Gone with the Wind
Margaret Mitchell
Contributed by Joslyn Justiniano
Chapter 23

Atlanta is ablaze as the Confederates burn their food as opposed to giving the Yankees an opportunity to take them. Rhett arrives, driving a wagon, which by all standards appears to be emaciated, and all he could find. When he endeavors to prevent Scarlett from going to Tara, she ends up going ballistic. Rhett solaces her so softly that she could not believe it is him. He, Scarlett, and Prissy get Melanie, Wade, and the new infant into the wagon, and set off towards Tara. They pass a little band of Confederate officers, where Rhett gets lost in thought after watching a depleted young man crumbling in the street, yet at the same time feels he can go on fighting.

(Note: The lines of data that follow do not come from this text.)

Definition fdc_rw_operation (drive cyl head sector count : Z) (write : bool) : FM bool :=
  do* fdc_motor drive true in
  let* found := fdc_seek drive cyl head in
  if negb found then do* fdc_motor drive false in ret false
  else
    do* fdc_setup_dma (u16 (count * bytes_per_sector g_geometry)) write in
    do* set_irq false in
    do* fdc_write_bytes (rw_command drive cyl head sector write) in
    do* spin 1000000 in
    let* irq := gets g_irq_received in
    if negb irq then do* fdc_motor drive false in ret false
    else
      let* r := read_results [junk; junk; junk; cyl; head; sector; count] in
      do* fdc_motor drive false in
      ret (Z.land (nth 0 r 0) 0xC0 =? 0).

Definition floppy_irq_handler : FM unit := set_irq true.

(** [register] is the registration of the handler, which comes last. *)
Definition floppy_init (register : FM unit) : FM bool :=
  let* reset := fdc_reset in
  if negb reset then ret false
  else
    do* fdc_write_byte CMD_VERSION in
    let* v := fdc_read_byte junk in
    if negb v.2 then ret false
    else do* fdc_calibrate 0 in do* register in ret true.

(** The sectors as bytes, or [None] when the transfer fails. *)
Definition floppy_read_sectors (drive lba count : Z) : FM (option (list Z)) :=
  if 18 <? count then ret None
  else
    let '(cyl, head, sector) := lba_to_chs lba in
    let* ok := fdc_rw_operation drive cyl head sector count false in
    let* b := gets g_dma_buffer in
    ret (if ok then Some (slice 0 (count * bytes_per_sector g_geometry) b) else None).

Definition floppy_write_sectors (drive lba count : Z) (buffer : list Z) : FM bool :=
  if 18 <? count then ret false
  else
    let '(cyl, head, sector) := lba_to_chs lba in
    do* modify (fun s => mkFdc (g_irq_received s)
           (write_at (g_dma_buffer s) 0 (slice 0 (count * bytes_per_sector g_geometry) buffer)) (io s)) in
    fdc_rw_operation drive cyl head sector count true.
End driver.

(** ** The block device

    Over any reading and writing of at most 18 sectors. *)
Section block.
Context {S : Type} (read_sectors : Z -> Z -> M S (option (list Z))) (write_sectors : Z -> Z -> list Z -> M S bool).

(** [n] bounds the rounds; [offset] sectors are done. *)
Fixpoint read_chunks (n : nat) (lba offset remaining : Z) : M S (option (list Z)) :=
  if remaining <=? 0 then ret (Some [])
  else match n with
  | O => diverge
  | Datatypes.S n' =>
      let chunk := if 18 <? remaining then 18 else remaining in
      let* r := read_sectors (u32 (lba + offset)) chunk in
      match r with
      | None => ret None
      | Some b =>
          let* rest := read_chunks n' lba (offset + chunk) (remaining - chunk) in
          ret (match rest with Some bs => Some (b ++ bs) | None => None end)
      end
  end.
Definition floppy_block_read (lba count : Z) : M S (option (list Z)) := read_chunks (Z.to_nat (count / 18 + 1)) lba 0 count.

Fixpoint write_chunks (n : nat) (lba offset remaining : Z) (buf : list Z) : M S bool :=
  if remaining <=? 0 then ret true
  else match n with
  | O => diverge
  | Datatypes.S n' =>
      let chunk := if 18 <? remaining then 18 else remaining in
      let* ok := write_sectors (u32 (lba + offset)) chunk (slice (offset * 512) (chunk * 512) buf) in
      if ok then write_chunks n' lba (offset + chunk) (remaining - chunk) buf else ret false
  end.
Definition floppy_block_write (lba count : Z) (buf : list Z) : M S bool := write_chunks (Z.to_nat (count / 18 + 1)) lba 0 count buf.
End block.

(** The number of sectors and their size, as the device gives them. *)
Definition floppy_create_blockdev : Z * Z :=
  (tracks g_geometry * heads g_geometry * sectors_per_track g_geometry, bytes_per_sector g_geometry).

(** ** Blocks and cylinders *)

(** Every block of the disk has its own place, and the places are on the disk. *)
Theorem chs_places lba : 0 <= lba < 2880 ->
  let '(c, h, s) := lba_to_chs lba in
  lba = (c * 2 + h) * 18 + (s - 1) /\ 0 <= c < tracks g_geometry /\ 0 <= h < heads g_geometry /\ 1 <= s <= sectors_per_track g_geometry.
Proof.
  intros H. unfold lba_to_chs. cbn [heads tracks sectors_per_track g_geometry]. change (2 * 18) with 36.
  rewrite !u8_small by zdiv_lia. zdiv_lia.
Qed.

(** Behind the cylinder 255 the numbers start again. *)
Lemma cylinder_wraps lba : 0 <= lba -> lba_to_chs (lba + 36 * 256) = lba_to_chs lba.
Proof.
  intros H. unfold lba_to_chs. cbn [heads sectors_per_track g_geometry]. change (2 * 18) with 36. f_equal; [f_equal|].
  - unfold u8. replace (lba + 36 * 256) with (lba + 256 * 36) by lia. rewrite Z.div_add by lia.
    replace (lba / 36 + 256) with (lba / 36 + 1 * 2 ^ 8) by lia. by rewrite Z.mod_add.
  - replace (lba + 36 * 256) with (lba + 512 * 18) by lia. rewrite Z.div_add by lia.
    replace (lba / 18 + 512) with (lba / 18 + 256 * 2) by lia. by rewrite Z.mod_add.
  - replace (lba + 36 * 256) with (lba + 512 * 18) by lia. by rewrite Z.mod_add.
Qed.

(** One command transfers within a cylinder: from its first sector on to the
    last sector of the second head.  A call within the limit of 18 sectors can
    ask for more. *)
Definition sectors_left (lba : Z) : Z := let '(_, h, s) := lba_to_chs lba in (1 - h) * 18 + (18 - s + 1).
Lemma sectors_left_spec lba : 0 <= lba < 2880 -> sectors_left lba = 36 - lba mod 36.
Proof.
  intros H. unfold sectors_left, lba_to_chs. cbn [heads tracks sectors_per_track g_geometry].
  rewrite !u8_small by zdiv_lia. zdiv_lia.
Qed.
Example read_leaves_cylinder : sectors_left 30 = 6 /\ 6 < 18. Proof. done. Qed.

(** ** A controller that takes every byte, and one that takes none

    The state is the list of the bytes sent; every byte read is [v]. *)
Definition ready_in (v port : Z) (x : list Z) : Z * list Z := (if port =? FDC_MSR then 0xC0 else if port =? FDC_DATA then v else 0xFF, x).
Definition ready_out (port v : Z) (x : list Z) : list Z := if port =? FDC_DATA then x ++ [v] else x.
#[local] Instance ready_ports (v : Z) : Ports (list Z) := { port_in8 := ready_in v; port_out8 := ready_out }.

After Rhett evacuates the rest to safety, he reports that he is ready to join the armed force. Scarlett is irate, but Rhett holds her in his arms, discloses that he has strong feelings for her, and starts kissing her. Nobody else’s kisses has ever provoked her like Rhett’s. At that point, Wade cries and causes Scarlett to drift back to the real world, and she slaps Rhett in the face. As he leaves, Scarlett leans on the wagon and cries.


Rhett’s attitude toward Scarlett shocks her, yet it bodes well. Scarlett is still young, all things considered, while Rhett is mature enough to be her father. He comprehends her fears and respects her position, regardless of whether he feels she is insane to attempt to return home to Tara. Scarlett is appreciative of his strength since he makes her feel safe. Not long ago, Rhett, to a great extent, has been depicted as dangerous and careless. Now, he appears to be the hero of the likes of Scarlett, notwithstanding his earlier position on the war.

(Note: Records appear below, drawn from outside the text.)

Lemma chain_le t l : forall a e, chain t a l e -> a <= e.
Proof.
  induction l as [|b l IH]; cbn; intros a e; [by apply gap_le|]. intros (G & Hs & C). apply gap_le in G. apply IH in C.
  rewrite b_end_eq in C. lia.
Qed.
Lemma chain_from t l a a' e : gap t a a' -> chain t a' l e -> chain t a l e.
Proof. destruct l as [|b l]; cbn; [eauto|]. intros G (G' & ? & ?). eauto. Qed.
Lemma block_chain_app t l1 l2 : forall a e, chain t a (l1 ++ l2) e <-> exists m, chain t a l1 m /\ chain t m l2 e.
Proof.
  induction l1 as [|b l1 IH]; intros a e; cbn.
  - split; [intros H; exists a; eauto|]. intros (m & G & C). by eapply chain_from.
  - rewrite IH. split; [intros (? & ? & m & ? & ?); exists m; eauto|]. intros (m & (? & ? & ?) & ?). eauto.
Qed.
Lemma chain_used t l : forall a e, chain t a l e -> chain false a (used l) e.
Proof.
  induction l as [|b l IH]; intros a e; cbn [chain]; [by intros ?%gap_le|]. intros (G%gap_le & Hs & C). unfold used. rewrite filter_cons.
  apply IH in C. destruct (decide (in_use b)); cbn; [done|]. eapply chain_from; [|exact C]. cbn. rewrite b_end_eq. lia.
Qed.
Lemma chain_apart t l a e i j b c : chain t a l e -> (i < j)%nat -> l !! i = Some b -> l !! j = Some c -> b_end b <= b_at c.
Proof.
  intros C Hij Hi Hj. apply list_elem_of_split_length in Hi as (l1 & l2 & -> & Hl). subst i.
  apply block_chain_app in C as (m & _ & C). cbn in C. destruct C as (_ & _ & C).
  rewrite lookup_app_r in Hj by lia. destruct (j - length l1)%nat as [|j'] eqn:E; [lia|]. cbn in Hj.
  apply list_elem_of_split_length in Hj as (k1 & k2 & -> & _). apply block_chain_app in C as (m' & C%chain_le & C' & _). apply gap_le in C'. lia.
Qed.

(** ** The operations on chains *)

Lemma round_eq size : 0 <= size < 2 ^ 63 -> round size = 16 * ((size + 15) / 16).
Proof.
  intros H. unfold round, ALIGN. rewrite u64_small by lia. unfold u64 at 1. rewrite <- Z.land_ones, Z.land_assoc by lia.
  change (16 - 1) with (Z.ones 4). rewrite (land_lnot_ones _ 4) by lia. rewrite Z.land_ones by lia.
  change (Z.ones 4) with 15. change (2 ^ 4) with 16. replace (size + 16 - 1) with (size + 15) by lia.
  pose proof (Z.div_mod (size + 15) 16 ltac:(lia)). pose proof (Z.mod_pos_bound (size + 15) 16 ltac:(lia)).
  rewrite Z.mod_small by lia. lia.
Qed.
Lemma round_range size : 0 <= size < 2 ^ 63 -> size <= round size < size + 16.
Proof.
  intros H. rewrite round_eq by done. pose proof (Z.div_mod (size + 15) 16 ltac:(lia)).
  pose proof (Z.mod_pos_bound (size + 15) 16 ltac:(lia)). lia.
Qed.

Lemma first_with_some p l l1 b l2 : first_with p l = Some (l1, b, l2) -> l = l1 ++ b :: l2 /\ p b = true.
Proof.
  revert l1. induction l as [|c l IH]; cbn; intros l1 E; [done|]. destruct (p c) eqn:Ep; [by injection E as <- <- <-|].
  destruct (first_with p l) as [[[k1 d] k2]|]; [|done]. injection E as <- <- <-. by destruct (IH _ eq_refl) as [-> ?].
Qed.
Lemma first_with_finds p l1 b l2 : (forall c, c ∈ l1 -> p c = false) -> p b = true -> first_with p (l1 ++ b :: l2) = Some (l1, b, l2).
Proof.
  intros H Hb. induction l1 as [|c l1 IH]; cbn; [by rewrite Hb|]. rewrite H by left.
  by rewrite IH by (intros d Hd; apply H; by right).
Qed.
Lemma first_with_none p l : first_with p l = None -> forall b, b ∈ l -> p b = false.
Proof.
  induction l as [|c l IH]; cbn; intros E b Hb; [by apply not_elem_of_nil in Hb|]. destruct (p c) eqn:Ep; [done|].
  destruct (first_with p l) as [[[? ?] ?]|]; [done|]. apply elem_of_cons in Hb as [->|Hb]; [done|by apply IH].
Qed.
Lemma used_app l1 l2 : used (l1 ++ l2) = used l1 ++ used l2.
Proof. apply list.filter_app. Qed.
Lemma used_cons b l : used (b :: l) = if b_free b then used l else b :: used l.
Proof.
  unfold used. rewrite filter_cons. destruct (decide (in_use b)) as [H|H]; unfold in_use in H; [by rewrite H|].
  by destruct (b_free b).
Qed.

(** split gives a block of the size asked for, or a little more, and covers
    the same bytes. *)
Lemma split_chain t a b size l e : 0 <= size -> 0 <= a -> e < 2 ^ 47 -> size <= b_size b -> chain t a (b :: l) e ->
  let '(b1, more) := split b size in
  chain t a (b1 :: more ++ l) e /\ b_at b1 = b_at b /\ b_free b1 = b_free b /\ size <= b_size b1 /\ used more = [].
Proof.
  intros Hs Ha He Hf C. pose proof C as (G & Hb & C'). pose proof (chain_le _ _ _ _ C') as Hle. apply gap_le in G. rewrite b_end_eq in Hle.
  unfold split, BLOCK_HDR, ALIGN. rewrite u64_small by lia. destruct (Z.ltb_spec (b_size b) (size + 24 + 16)); [done|].
  rewrite !u64_small by lia. cbn [app chain b_at b_size b_free used]. split_and!; try done; try lia.
  - by destruct C.
  - change (b_end (mkBlock (b_at b + 24 + size) (b_size b - size - 24) true)) with (b_at b + 24 + size + 24 + (b_size b - size - 24)).
    replace (b_at b + 24 + size + 24 + (b_size b - size - 24)) with (b_end b) by (rewrite b_end_eq; lia). done.
Qed.

Lemma coalesce_from_ok t l : forall a b e, 0 <= a -> e < 2 ^ 47 -> chain t a (b :: l) e ->
  chain t a (coalesce_from b l) e /\ used (coalesce_from b l) = used (b :: l) /\ settled (coalesce_from b l) /\
  exists c k, coalesce_from b l = c :: k /\ b_free c = b_free b.
Proof.
  induction l as [|c l IH]; intros a b e Ha He C; cbn [coalesce_from]; [split_and!; try done; by exists b, []|].
  destruct C as (G & Hb & G' & Hc & C). pose proof (gap_le _ _ _ G). pose proof (gap_le _ _ _ G') as Hg. rewrite b_end_eq in Hg.
  pose proof (chain_le _ _ _ _ C) as Hle. rewrite b_end_eq in Hle. destruct (b_free b && b_free c) eqn:Ef.
  - apply andb_true_iff in Ef as [Eb Ec]. unfold BLOCK_HDR. rewrite u64_small by lia. set (d := mkBlock _ _ _).
    destruct (IH a d e) as (C' & U & S & E'); [done|done| |].
    { cbn [chain]. split_and!; [done|cbn; lia|]. eapply chain_from; [|exact C].
      change (b_end d) with (b_at b + 24 + (b_size b + (24 + b_size c))). rewrite b_end_eq in *. destruct t; cbn in *; lia. }
    split_and!; [done| |done|done]. rewrite U, !used_cons. cbn. by rewrite Eb, Ec.
  - destruct (IH (b_end b) c e) as (C' & U & S & k0 & k & E' & F); [rewrite b_end_eq; lia|done|done|].
    split_and!; [done| | |by exists b, (coalesce_from c l)].
    + rewrite used_cons, U. by rewrite (used_cons b (c :: l)).
    + rewrite E' in *. cbn [settled]. split; [|done]. rewrite F. intros [Eb Ec]. by rewrite Eb, Ec in Ef.
Qed.
Lemma coalesce_ok t l a e : 0 <= a -> e < 2 ^ 47 -> chain t a l e ->
  chain t a (coalesce l) e /\ used (coalesce l) = used l /\ settled (coalesce l).
Proof. intros Ha He C. destruct l as [|b l]; [done|]. destruct (coalesce_from_ok t l a b e Ha He C) as (? & ? & ? & _). done. Qed.

Section facts.
Context {K : Type} `{!Break K} `{!BreakLaws K}.

(** The heap lies between [base] and the break; it is tight when nobody else
    moved the break. *)
Record heap_ok (t : bool) (base : Z) (h : heap K) : Prop := {
  ho_inv : brk_inv (kern h); ho_base : 0 < base; ho_chain : chain t base (blocks h) (brk_top (kern h))
}.

Lemma sbrk_spec n k : brk_inv k -> 0 <= n < 2 ^ 63 + 2 ^ 62 ->
  let '(k', r) := sbrk n k in
  brk_inv k' /\ match r with Some a => a = brk_top k /\ brk_top k' = a + n | None => brk_top k' = brk_top k end.
Proof.
  intros Hk Hn. pose proof (brk_range k Hk). unfold sbrk. rewrite brk_query by done. unfold u64_error in *.
  destruct (Z.eqb_spec (brk_top k) (2 ^ 64 - 1)); [lia|]. rewrite u64_small by lia.
  assert (0 < brk_top k + n < 2 ^ 64) as Hx by lia. pose proof (brk_moves (brk_top k + n) k Hk Hx) as Hm. destruct (brk _ k) as [k' r]. unfold u64_error in Hm.
  destruct Hm as [Hk' [[-> Ht]|[-> Ht]]].
  - by destruct (Z.eqb_spec (brk_top k) (2 ^ 64 - 1)); [lia|].
  - by rewrite Z.eqb_refl.
Qed.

Rhett’s other startling decision in this chapter is more complex than previously imagined. Scarlett cannot comprehend why he needs to volunteer for the Confederate armed forces now, especially after the Confederates have lost a lot of soldiers, and where Rhett does not offer much clarification. The reader has to come up with an understanding of the possible factors that may have influenced Rhett.

At the point when the officers first cross their way, Rhett scoffs at them. However, when the youthful fighter falls but is still resolved to proceed with the fight, Rhett’s demeanor changes. The youthful army officer symbolizes the valor and strength of the South, even when on the losing side of the war. The South put itself on the wrong side of history by endeavoring to stick to the unpopular acts of slavery. However, numerous Southerners unquestionably battled to safeguard what they saw as their rights.

Rhett notices his “quixoticism”, a reference to the novel Don Quixote (distributed in two parts, in 1605 and 1615 respectively), by Miguel de Cervantes. Quixote is an elderly man who supposes a knight, riding off into the countryside and endeavoring to do great deeds — for example, assaulting “monsters”, which are, truth be told, windmills. The word “quixotic”, along these lines, signifies “unreasonably or stupidly optimistic”. It is not a word one would connect with Rhett up until this point.

Rhett’s choice indicates that — besides all his recommendations to Scarlett — he cannot altogether ignore his tradition. His sudden announcement to Scarlett demonstrates an emotional side, even in spite of the fact that he giggles at her and at himself for it. Until this point, Rhett was an intriguing character, yet, to some degree, one-dimensional. He presently demonstrates the unexpected profundities in his character, ensuring that he will keep on fascinating Scarlett — and generally rule the flow of the novel.